Twenty-five years ago today, Keanu Reeves looked into the camera and said he wanted to do something that no other actor had done. Having just delivered the performance of his career in The Replacements at the Toronto International Film Festival, he didn’t get around to it — the next movie he did was the shark thriller Jaws, which he does not remember from memory. But it is at that point that, in a New York Times Magazine interview from his hotel room, he asks writer Michael Tolkin, “I don’t want to do an action movie, but what about a talk show? Because you can’t do a talk show unless you’re making movies.”

It is an intriguing thought and one that Reeves has since toyed with as he moved from the sci-fi action genre to the glossy — and sometimes cheesier — comedies of his later years.

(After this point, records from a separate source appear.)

Lemma stopping_step room gc ev sl p sl1 p1 :
  stopping sl p -> tcp_step room gc ev sl p = Some (Ret (sl1, p1)) -> stopping sl1 p1.
Proof.
  intros [Hd Hm]. unfold stopping. destruct ev as [ev_error env| |i|i|i w env|i|mine|]; cbn [tcp_step]; intros H.
  - destruct (bool_decide (sl_main sl = Accepting)) eqn:Em; [|done]. apply bool_decide_eq_true in Em.
    destruct (match ae_accept env with ACCEPT_ERROR => _ | _ => _ end); [|done]. injection H as H. inv_bind H.
    destruct a as [[woken sl2] p2]. pose proof (accept_queue_shutdown _ _ _ _ _ _ _ _ _ Hbind) as Hsh.
    destruct Hm as [Hm|Hm]; [congruence|].
    apply accept_queue_inv in Hbind as [[-> ->]|(j & lo & q2 & ph & idx & -> & _ & ->)]; simplify_eq/=;
      rewrite Hsh; auto.
  - destruct (sl_main sl) eqn:Em; try done. injection H as H. inv_bind H. simplify_eq/=.
    destruct Hm as [Hm|Hm]; [congruence|]. auto.
  - destruct (sl_workers sl !! i) as [[[loop|] q []]|]; try done. destruct (_ && _); [|done].
    by simplify_eq/=.
  - destruct (sl_workers sl !! i) as [[[loop|] [q|] []]|]; try done. injection H as H. inv_bind H.
    by simplify_eq/=.
  - destruct (sl_workers sl !! i) as [[[loop|] q []]|]; try done. destruct (bool_decide _); [|done].
    injection H as H. inv_bind H. destruct a as [loop1 p2]. apply read_cb_shutdown in Hbind. simplify_eq/=.
    by rewrite Hbind.
  - destruct (sl_workers sl !! i) as [[[loop|] q []]|]; try done. destruct (lp_broken loop); [|done].
    by simplify_eq/=.
  - destruct mine; [|by simplify_eq/=]. unfold join_listener_socket in H.
    destruct (sl_event_loop sl); [|done]. simplify_eq/=. auto.
  - destruct (sl_main sl), (sl_event_loop sl) as [[]|]; try done. simplify_eq/=. rewrite Hd. auto.
Qed.

Lemma exits_step room gc ev sl p sl1 p1 :
  tcp_ok sl p -> exits_ok (sl_workers sl) ->
  tcp_step room gc ev sl p = Some (Ret (sl1, p1)) -> exits_ok (sl_workers sl1).
Proof.
  intros Hok Hx. destruct ev as [ev_error env| |i|i|i w env|i|mine|]; cbn [tcp_step]; intros H.
  - destruct (_ && _); [|done]. injection H as H. inv_bind H. destruct a as [[woken sl2] p2].
    apply accept_queue_inv in Hbind as [[-> ->]|(j & lo & q2 & ph & idx & -> & Hj & ->)]; simplify_eq/=; [done|].
    apply exits_insert; [done|]. intros loop q [= -> _ ->]. by eapply Hx.
  - destruct (sl_main sl) as [|j|] eqn:Em; try done. injection H as H. inv_bind H. simplify_eq/=.
    unfold async_send in Hbind. destruct (sl_workers sl !! j) as [[[l2|] q2 ph2]|] eqn:E2; try done.
    injection Hbind as <-. apply exits_insert; [done|]. intros loop q [= <- _ ->]. cbn. by eapply Hx.
  - destruct (sl_workers sl !! i) as [[[loop|] q []]|]; try done. destruct (_ && _); [|done].
    simplify_eq/=. by apply exits_insert.
  - destruct (sl_workers sl !! i) as [[[loop|] [q|] []]|]; try done. injection H as H. inv_bind H.
    simplify_eq/=. apply exits_insert; [done|]. by destruct a as [[]|].
  - destruct (sl_workers sl !! i) as [[[loop|] q []]|]; try done. destruct (bool_decide _); [|done].
    injection H as H. inv_bind H. destruct a as [loop1 p2]. simplify_eq/=. by apply exits_insert.
  - destruct (sl_workers sl !! i) as [[[loop|] q []]|]; try done. destruct (lp_broken loop) eqn:Eb; [|done].
    simplify_eq/=. apply exits_insert; [done|]. by intros loop2 q2 [= <- _].
  - destruct mine; [|by simplify_eq/=]. unfold join_listener_socket in H.
    destruct (sl_event_loop sl); [|done]. by simplify_eq/=.
  - destruct (sl_main sl), (sl_event_loop sl) as [[]|]; try done. by simplify_eq/=.
Qed.

Lemma run_keeps room gc evs sl p sl1 p1 :
  tcp_ok sl p -> exits_ok (sl_workers sl) -> tcp_run room gc evs sl p = Some (Ret (sl1, p1)) ->
  tcp_ok sl1 p1 /\ exits_ok (sl_workers sl1) /\ (stopping sl p -> stopping sl1 p1).
Proof.
  revert sl p. induction evs as [|ev evs IH]; intros sl p Hok Hx H; cbn [tcp_run] in H; [by simplify_eq|].
  destruct (tcp_step room gc ev sl p) as [[[sl2 p2]| |]|] eqn:Hs; try done.
  destruct (tcp_step_cases _ _ _ _ _ _ Hok Hs) as [(sl3 & p3 & E & Hok2)|Hf]; [|inversion Hf].
  injection E as <- <-. destruct (IH sl2 p2 Hok2 (exits_step _ _ _ _ _ _ _ Hok Hx Hs) H) as (? & ? & Hst).
  split_and!; try done. intros Hst0. apply Hst. by eapply stopping_step.
Qed.

(** ** The end of the workers *)

(** A worker that was joined. *)
Definition joined (slot : worker_slot) : Prop := wk_loop slot = None /\ wk_phase slot = Finished.

Lemma stop_worker_spec fuel p slot loop q :
  pr_do_shutdown p = true -> wk_loop slot = Some loop -> wk_queue slot = Some q ->
  (wk_phase slot = Finished -> lp_broken loop = true) ->
  (forall w, w ∈ fifo_elems q -> is_Some (pr_heap p !! w)) -> (length (fifo_elems q) < fuel)%nat ->
  exists slot1, stop_worker fuel p slot = Ret slot1 /\ joined slot1.
Proof.
  intros Hd Hl Hq Hf Hin Hfuel. unfold stop_worker. rewrite Hl, Hq.
  destruct (bool_decide (wk_phase slot = Finished)) eqn:E.
  - apply bool_decide_eq_true in E. cbn [mbind outcome_bind]. rewrite Hf by done. by eexists.
  - unfold async_cb, async_break. rewrite Hd. destruct fuel as [|fuel]; [lia|].
    match goal with |- context [async_drain _ _ ?lo _] =>
      destruct (drain_returns fuel p lo q Hin) as (q1 & _ & ->); [lia|] end.
    cbn [mbind outcome_bind lp_broken]. by eexists.
Qed.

Of course, talk shows aren’t just about the shooting of them and the huge egos that reside in the sound booth. There are also the production and writing departments, where scheduling can be far more hasty than the schedule for an actual movie. In 1994, with one year off between The Matrix sequels, Reeves was hired by David Letterman to make his late-night debut as host of The Late Show. The schedule call, Reeves discovered, was the same that the producers of The Late Show use for movies. “But that wasn’t an excuse,” he told the New York Times. “It’s a schedule, it’s not a movie schedule. And that is an excuse for giving me an attitude of, ‘Go back to Earth because I’m not doing an action movie!’”

The actor became resentful of that attitude, and he wasn’t sure he was quite ready to watch his colleagues go on auditions (the latter for Jumpered and Gilded, a show in which famous people read everyday slang from the phone book). He still hadn’t made it into movies and worried that his money could go toward more of those — “the prospect of making another mediocre action film was very daunting,” he told the magazine in 1994 — which is why, against the advice of his agent, he decided to check out Letterman. “I hate going out into a big promotional tour,” he said. “And I know exactly how it would work for me.”

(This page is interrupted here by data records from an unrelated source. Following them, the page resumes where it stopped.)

Section listeners.
Context {jansson : Jansson} {unpack : JsonUnpack} {doc : JanssonDoc} {rc : RdConf} {D L G : Type}.
Context (ops : listener_ops L G).
Context (create_http create_socket : json_t -> D -> G -> outcome (option L * G)).
Context (dumb meraki zz : D).
Implicit Types (c : n2kafka_config L) (g : G).

Definition registered_decoders : list (bytes * D) :=
  [(dumb_decoder_name, dumb); (meraki_decoder_name, meraki); (zz_name, zz)].

Definition registered_listeners : list (n2k_listener_factory D L G) :=
  [mkfactory http_listener_name create_http; mkfactory tcp_listener_name create_socket;
   mkfactory udp_listener_name create_socket].

Fixpoint find_factory (factories : list (n2k_listener_factory D L G)) (proto : bytes)
    : option (n2k_listener_factory D L G) :=
  match factories with
  | [] => None
  | f :: factories => if strcmp0 (lf_name f) proto then Some f else find_factory factories proto
  end.

Definition listener_for (proto : bytes) : option (n2k_listener_factory D L G) :=
  find_factory registered_listeners proto.

Fixpoint find_decoder (decoders : list (bytes * D)) (decode_as : bytes) : option D :=
  match decoders with
  | [] => None
  | (name, d) :: decoders => if strcmp0 name decode_as then Some d else find_decoder decoders decode_as
  end.

Definition locate_registered_decoder (decode_as : bytes) : option D :=
  find_decoder registered_decoders decode_as.

Definition parse_listener (config : json_t) c g : outcome (n2kafka_config L * G) :=
  match unpack_s config (bs "proto"), override (unpack_s config (bs "decode_as")) [] with
  | Value proto, Some decode_as =>
      match listener_for proto with
      | None => Ret (c, g)
      | Some listener_factory =>
          match locate_registered_decoder decode_as with
          | None => Fault process_exit
          | Some decoder =>
              '(proto_listener, g1) ← lf_create listener_factory config decoder g;
              match proto_listener with
              | None => Fault process_exit
              | Some l => Ret (with_listeners c (l :: g_listeners c), g1)
              end
          end
      end
  | _, _ => Ret (c, g)
  end.

Fixpoint parse_listeners (items : list json_t) c g : outcome (n2kafka_config L * G) :=
  match items with
  | [] => Ret (c, g)
  | config :: items => '(c1, g1) ← parse_listener config c g; parse_listeners items c1 g1
  end.

Definition shutdown_listener (l : L) g : outcome G :=
  match lo_join ops l with None => Ret g | Some join => join g end.

Fixpoint shutdown_listeners (ls : list L) g : outcome G :=
  match ls with
  | [] => Ret g
  | l :: ls => g1 ← shutdown_listener l g; shutdown_listeners ls g1
  end.

(** ** Reload *)

(** The variable [port] after [json_unpack_ex(value, "{s:i}", "port", &port)]. *)
Definition config_port (value : json_t) : Z :=
  match unpack_i value (bs "port") with Value port => port | _ => 0 end.

(** The first value of the new configuration for the port of a listener. *)
Fixpoint find_config (new_listeners : list json_t) (i_port : Z) : option json_t :=
  match new_listeners with
  | [] => None
  | value :: new_listeners =>
      if (0 <? config_port value) && (config_port value =? i_port) then Some value
      else find_config new_listeners i_port
  end.

(** A listener that is not in the new configuration, or that has no reload function,
    is removed and joined; the others are reloaded. *)
Fixpoint reload_listeners_check_already_present (new_listeners : list json_t) (ls : list L) g
    : outcome (list L * G) :=
  match ls with
  | [] => Ret ([], g)
  | i :: ls =>
      match find_config new_listeners (lo_port ops i), lo_reload ops i with
      | Some found_value, Some reload =>
          '(i1, g1) ← reload found_value g;
          '(rest, g2) ← reload_listeners_check_already_present new_listeners ls g1;
          Ret (i1 :: rest, g2)
      | _, _ =>
          g1 ← shutdown_listener i g;
          reload_listeners_check_already_present new_listeners ls g1
      end
  end.

Fixpoint find_port (ls : list L) (searched_port : Z) : option L :=
  match ls with
  | [] => None
  | i :: ls =>
      if (0 <? lo_port ops i) && (lo_port ops i =? searched_port) then Some i
      else find_port ls searched_port
  end.

(** [json_unpack_ex] stores an [int], four bytes, in the [uint16_t searched_port];
    [room] is how many bytes can be written there.  The variable has two. *)
Definition unpack_searched_port (room : Z) (config : json_t) : outcome Z :=
  match unpack_i config (bs "port") with
  | Value port => if 4 <=? room then Ret (port mod 2 ^ 16) else Fault bad_access
  | _ => Ret 0
  end.

Fixpoint reload_listeners_create_new_ones (room : Z) (new_listeners : list json_t) c g
    : outcome (n2kafka_config L * G) :=
  match new_listeners with
  | [] => Ret (c, g)
  | new_config_listener :: new_listeners =>
      searched_port ← unpack_searched_port room new_config_listener;
      match find_port (g_listeners c) searched_port with
      | Some _ => reload_listeners_create_new_ones room new_listeners c g
      | None =>
          '(c1, g1) ← parse_listener new_config_listener c g;
          reload_listeners_create_new_ones room new_listeners c1 g1
      end
  end.

(** The [listeners] member, as an array; any other value is visited as an empty
    array. *)
Definition reload_listeners (room : Z) (new_config : option json_t) c g
    : outcome (n2kafka_config L * G) :=
  match new_config with
  | None => Ret (c, g)
  | Some new_config =>
      match json_object_get new_config (bs "listeners") with
      | None => Ret (c, g)
      | Some listeners_array =>
          let items := default [] (json_array_items listeners_array) in
          '(ls, g1) ← reload_listeners_check_already_present items (g_listeners c) g;
          reload_listeners_create_new_ones room items (with_listeners c ls) g1
      end
  end.

(** [json_load_file] gives the new configuration, if it can be parsed. *)
Definition reload_config (room : Z) (json_load_file : bytes -> option json_t) c g
    : outcome (n2kafka_config L * G) :=
  match g_config_path c with
  | None => Ret (c, g)
  | Some path => reload_listeners room (json_load_file path) c g
  end.

(** ** Start *)

(** [json_unpack_ex(root, "{s?i,s?s,s?o,s:o}")] stores in order up to the first
    member that is missing or of another type; its result is only logged. *)
Definition global_unpack (root : json_t) (severity : Z)
    : Z * option bytes * option json_t * option json_t :=
  match unpack_i root (bs "debug") with
  | BadType => (severity, None, None, None)
  | debug =>
      let severity := match debug with Value s => s | _ => severity end in
      match unpack_s root (bs "response") with
      | BadType => (severity, None, None, None)
      | response =>
          (severity, match response with Value r => Some r | _ => None end,
           json_object_get root (bs "blacklist"), json_object_get root (bs "listeners"))
      end
  end.

(** [rd_file_read] of librd gives the contents of a file. *)
Definition parse_response (rd_file_read : bytes -> option bytes) (filename : bytes) c
    : outcome (n2kafka_config L) :=
  match rd_file_read filename with
  | None => Fault process_exit
  | Some response => Ret (with_response c response)
  end.

(** The configuration file, the environment and the answers of the libraries. *)
Record config_env := mkgenv {
  ge_root : option json_t;
  ge_environ : list bytes;
  ge_old : bytes -> nat -> byte;
  ge_garbage : bytes -> in_addr;
  ge_rd_file_read : bytes -> option bytes;
  ge_rk_ok : bool
}.

Definition parse_config {rk : Rdkafka} (env : config_env) (config_file_path : bytes) c g
    : outcome (n2kafka_config L * rdkafka_conf * (stats * conf_stats_cb) * G) :=
  let c := with_path c config_file_path in
  match ge_root env with
  | None => Fault process_exit
  | Some root =>
      v ← get_rdkafka_config (ge_old env) (ge_environ env) root;
      let c := match v_topic v with Some t => with_topic c (Some t) | None => c end in
      let '(severity, response_file, blacklist, listeners) := global_unpack root (g_log_severity c) in
      let c := with_severity c severity in
      c ← match response_file with
          | Some filename => parse_response (ge_rd_file_read env) filename c
          | None => Ret c
          end;
      c ← match blacklist with
          | Some config_array =>
              b ← parse_blacklist (ge_garbage env) config_array (g_blacklist c);
              Ret (with_blacklist c b)
          | None => Ret c
          end;
      st ← init_rdkafka (ge_rk_ok env) (to_kafka_conf (v_conf v));
      let items := match listeners with Some l => default [] (json_array_items l) | None => [] end in
      '(c, g) ← parse_listeners items c g;
      Ret (c, v_conf v, st, g)
  end.

(** ** End *)

(** [free_global_config]: the listeners are joined in order, the decoders told to end
    by [done], and librdkafka is stopped. *)
Definition free_global_config {rk : Rdkafka} (done : G -> outcome G) (fuel : nat) (e : rd_kafka_end)
    (outq_len : Z) (st : stats) c g : outcome (stats * list in_addr * G) :=
  g1 ← shutdown_listeners (g_listeners c) g;
  g2 ← done g1;
  '(st1, _) ← stop_rdkafka fuel e (flush_kafka e outq_len) st;
  Ret (st1, in_addr_list_done (g_blacklist c), g2).

End listeners.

The experience has stuck with him, as he makes the rounds of talk shows to promote his new role in Passengers, a romantic drama also starring Jennifer Lawrence that lands in theaters on Friday.

Watch Keanu Reeves interview David Letterman.

Enjoy a few shots from The Late Show, that he said he once won.

The retired talk show host starts the interview by asking the actor which one of the show’s many contests he won on air: the movie sweepstakes, the car sweepstakes, whatever. Reeves claims to have won all of them.

The trio met at a cocktail party the following day. “At 6:30, he said, ‘What was that last night?’” recalls Letterman. “He asked me what I was doing?”

“I was going out to shoot Jumanji,” said Reeves.

“Oh, there’s the ticket,” the late night host said. “All the guests who come on this show have tickets to whatever movies they want to see. He had won the Jumanji movie ticket for winning the contest.”

“Well,” says Letterman, “it was the ballgame.”